They found the Wardens at the three-and-a-half-kilometer mark, in a root cavity that smelled of their chemistry and something else. Something antiseptic, human-manufactured.
Five Wardens. Alive. Three in defensive posture at the cavity entrance, two deeper in. One of those moved with the careful deliberateness of an injured Warden; the other was motionless in a way that said sleeping or dead, and among Wardens those were hard to distinguish at range.
And with them: a man.
He was in Reaper-adjacent gear, a standard extraction suit modified with patches Yuki didn't recognize from any active squad. He was sitting against the root wall eating from a ration pack and reading from a handheld terminal with the focused calm of someone who'd been in worse places and had come to terms with this one.
He looked up when Ghost's rifle moved to him.
"Don't," he said, voice even. "I've been here long enough that your body heat isn't enough to startle them, but a rifle discharge will be."
The Wardens had tracked Specter's entry with the slow, deliberate attention of their kind. They were not threatening. They were watching.
"Who are you," Yuki said.
"Kowalski. Specialist Tomasz Kowalski. Technical branch, CENTCOM data systems." He set down the ration pack. "I was on Haven running a monitoring assignment when the orbital strike happened. Node chamber went dark, wormhole closed. I've been embedded with this group for eight days."
Eight days. The orbital strike had been eight days ago.
Yuki assessed him while he talked. Mid-thirties, lean in the way that field work produced, not gym-lean, work-lean. Calluses in the right places. The terminal he'd been reading had active files on it, which meant he'd been working, not just surviving.
"What monitoring assignment?" she asked.
"Subsurface electromagnetic survey. Classified to Director Parr's office." He said it flatly, no attempt to soften it. "I know who you are. I know why you're here. I was watching the node corridor signals before the strike happened."

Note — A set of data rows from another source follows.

Definition broken : string := "data: {oops".

(** A service that knows no such workflow. *)
Definition not_found : network :=
  fun _ _ => Responds {| ok := false; status := 404; statusText := "Not Found";
                         body := None |}.

(** A second step that declares no slot. *)
Definition summary : StepDefinition :=
  {| def_name := "Summary"; def_workflowId := "workflow-3";
     def_apiKey := "app-key-3";
     def_inputs := {[ "notes" := JStr "none" ]};
     def_userModifications := None; def_outputs := None;
     def_allowUserEdit := true |}.

(** The results of the one-step chain. *)
Definition empty_result : ChainStepResult :=
  {| stepId := "chain-step-0"; result_outputs := ∅; success := true |}.

Definition final_result : ChainStepResult :=
  {| stepId := "chain-step-0";
     result_outputs := {[ "current_de_op_output" := JStr "Y" ]};
     success := true |}.

(** The one-step chain after a successful call. *)
Definition one_step_done : chains :=
  registry (executeNextStep Annotated succeeding one_step "chain" None).

(** The inputs of the research step with the modification. *)
Definition modified_inputs : dict :=
  {[ "company_name" := JStr "Tesla"; "second_input" := JStr "z" ]}.

(** A deployment, and the conversion to a string on the values that have
    one form in every runtime. *)
#[export] Instance site : Config := {|
  APP_ID := "app-1";
  API_KEY := "app-key-1";
  SECOND_WORKFLOW_ID := "app-2";
  SECOND_WORKFLOW_KEY := "app-key-2";
  THIRD_WORKFLOW_ID := "app-3";
  THIRD_WORKFLOW_KEY := "app-key-3"
|}.

#[export] Instance conversions : Conversions := {|
  ToString := fun v =>
    match v with
    | JStr s => s
    | JNull => "null"
    | JBool true => "true"
    | JBool false => "false"
    | JObj _ => "[object Object]"
    | _ => print v
    end
|}.

(** Requests, and the manager after a create request at the instant 42. *)
Definition create_request : string := print (JObj [("action", JStr "create")]).

Definition two_step_request : string :=
  print (JObj [("action", JStr "create-two-step")]).


Definition test_chain : WorkflowChain :=
  (createChain ∅ "test-chain-42" "Test Company Research"
     [company_research default_inputs]).2.

Definition with_test_chain : chains := {[ "test-chain-42" := test_chain ]}.

Definition two_step_chain : WorkflowChain :=
  (createChain with_test_chain "two-step-chain-43" "Two-Step Workflow Chain"
     [company_research default_inputs; second_workflow "Second Analysis"]).2.

Definition created_answer : answer :=
  {| code := 200; content := ChainCreated "test-chain-42" test_chain |}.

Definition second_answer : answer :=
  {| code := 200; content := ChainCreated "two-step-chain-43" two_step_chain |}.



End Cases.

(** * The decoder *)

Section DecoderFacts.
Context `{P : Platform}.

Lemma split_lines_cut (s : string) :
  split_lines s = ((cut s).1 ++ [(cut s).2])%list.
Proof.
  induction s as [|c rest IH]; [reflexivity|].
  simpl. rewrite IH. destruct (cut rest) as [ls tl]. simpl.
  destruct (Ascii.eqb c newline); [reflexivity|].
  destruct ls; reflexivity.
Qed.

Lemma pop_lines (s : string) :
  removelast (split_lines s) = (cut s).1
  /\ default EmptyString (last (split_lines s)) = (cut s).2.
Proof.
  rewrite split_lines_cut. split.
  - apply removelast_last.
  - by rewrite last_snoc.
Qed.

Lemma append_empty_l (b : string) : EmptyString +:+ b = b.
Proof. reflexivity. Qed.

Lemma append_String (c : ascii) (a b : string) :
  String c a +:+ b = String c (a +:+ b).
Proof. reflexivity. Qed.

Lemma append_empty_r (a : string) : a +:+ EmptyString = a.
Proof.
  induction a as [|c a IH]; [reflexivity|].
  by rewrite append_String, IH.
Qed.

Lemma append_assoc (a b c : string) : (a +:+ b) +:+ c = a +:+ (b +:+ c).
Proof.
  induction a as [|x a IH]; [reflexivity|].
  by rewrite !append_String, IH.
Qed.

Lemma cut_append (a b : string) :
  cut (a +:+ b) =
    (((cut a).1 ++ (cut ((cut a).2 +:+ b)).1)%list, (cut ((cut a).2 +:+ b)).2).
Proof.
  induction a as [|c a IH].
  - simpl. rewrite append_empty_l. by destruct (cut b).
  - rewrite append_String. simpl. rewrite IH. destruct (cut a) as [la ra]. simpl.
    destruct (Ascii.eqb c newline) eqn:Hc; simpl.
    + reflexivity.
    + destruct la as [|f o]; simpl.
      * rewrite Hc.
        by destruct (cut (ra +:+ b)) as [[|??] ?].
      * reflexivity.
Qed.

Lemma cut_rest (a : string) : cut (cut a).2 = ([], (cut a).2).
Proof.
  induction a as [|c a IH]; simpl; [reflexivity|].
  destruct (cut a) as [la ra]. simpl in *.
  destruct (Ascii.eqb c newline) eqn:Hc; simpl; [done|].
  destruct la; simpl; [|done].
  by rewrite IH, Hc.
Qed.

Lemma decode_app (dec : decoder_state) (a b : list byte) :
  decode dec (a ++ b) =
    let '(dec1, s1) := decode dec a in
    let '(dec2, s2) := decode dec1 b in
    (dec2, s1 +:+ s2).
Proof.
  revert dec. induction a as [|x a IH]; intros dec; simpl.
  - by destruct (decode dec b).
  - destruct (decoder_byte dec x) as [d1 t1]. rewrite IH.
    destruct (decode d1 a) as [d2 t2]. destruct (decode d2 b) as [d3 t3].
    by rewrite append_assoc.
Qed.

Lemma decode_chunks_concat (dec : decoder_state) (chunks : list (list byte)) :
  decode_chunks dec chunks = (decode dec (concat chunks)).2.
Proof.
  revert dec. induction chunks as [|value rest IH]; intros dec; simpl; [done|].
  rewrite decode_app. destruct (decode dec value) as [d1 t1].
  rewrite IH. by destruct (decode d1 (concat rest)).
Qed.

Section Loop.
Context {S : Type} (callbacks : Callbacks S).

Lemma for_lines_app (l1 l2 : list string) (s : S) :
  for_lines callbacks (l1 ++ l2) s =
    match for_lines callbacks l1 s with
    | (true, s', log) => (true, s', log)
    | (false, s', log) =>
        let '(returned, s'', log') := for_lines callbacks l2 s' in
        (returned, s'', (log ++ log')%list)
    end.
Proof.
  revert s. induction l1 as [|line l1 IH]; intros s; simpl.
  - by destruct (for_lines callbacks l2 s) as [[??]?].
  - destruct (for_line callbacks line s) as [[[] s1] log1]; [done|].
    rewrite IH. destruct (for_lines callbacks l1 s1) as [[[] s2] log2]; [done|].
    destruct (for_lines callbacks l2 s2) as [[? ?] ?].
    by rewrite app_assoc.
Qed.

(** The loop over the chunks does what the function does on the whole
    text: the lines are those of the buffer followed by the decoded
    chunks.  The buffer never holds a line feed. *)
Lemma read_loop_text (dec : decoder_state) (buffer : string)
    (chunks : list (list byte)) (ending : stream_end) (s : S) :
  cut buffer = ([], buffer) ->
  read_loop callbacks dec buffer chunks ending s =
    decode_text callbacks (buffer +:+ decode_chunks dec chunks) ending s.
Proof.
  revert dec buffer s. induction chunks as [|value rest IH]; intros dec buffer s Hb.
  - simpl. unfold decode_text.
    rewrite append_empty_r, Hb. simpl. by destruct ending.
  - simpl. destruct (decode dec value) as [dec' text].
    destruct (pop_lines (buffer +:+ text)) as [-> ->].
    unfold decode_text.
    rewrite <- append_assoc, (cut_append (buffer +:+ text)).
    cbn [fst snd]. rewrite for_lines_app.
    destruct (for_lines callbacks (cut (buffer +:+ text)).1 s) as [[[] s1] log1];
      [done|].
    rewrite IH by apply cut_rest. unfold decode_text.
    by destruct (for_lines callbacks _ s1) as [[[] ?] ?].
Qed.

"You were surveying the formation."
"I was surveying the formation's output characteristics for the last six months." He looked at her steadily. "I have six months of data on what that thing is doing underground. And I'm going to tell you that you're being set up to walk into it and not walk back out."
Ghost did not lower his rifle.
Santos said, "Give us one reason he's not another Cole."
Kowalski looked at Cole, who'd followed Specter into the cavity and was now standing near the entrance with his expression carefully neutral.
"You brought a Continuity observer," Kowalski said. "That's Parr's kill switch, the person who signals your position when you reach the formation so the sweep team can move in." He looked at Cole directly. "You're running a modified frequency comms unit. I saw you do a signal test forty minutes ago. You found the carrier wave Parr tuned for Haven interference suppression, which means you know the frequency, which means you've already confirmed you can reach him when you're above the EM shadow."
Cole's expression didn't change.
"Specialist Kowalski," Cole said pleasantly, "you've been on Haven for eight days with limited resource access. Your threat assessment may not account for current mission parameters."
"My threat assessment accounts for the fact that Parr sent me here to characterize the formation so he could classify it and lock it down permanently," Kowalski said. "When the strike happened, I wasn't collateral damage. I was a loose end he decided not to spend another orbital asset on."
Yuki kept reading him. The story tracked: a technical specialist running a classified survey, no combat profile, no obvious weapon on him, using the Wardens for cover rather than trying to reach the corridor by himself. That was either genuine field-sense or a very good cover.
"The Wardens let you stay with them," she said.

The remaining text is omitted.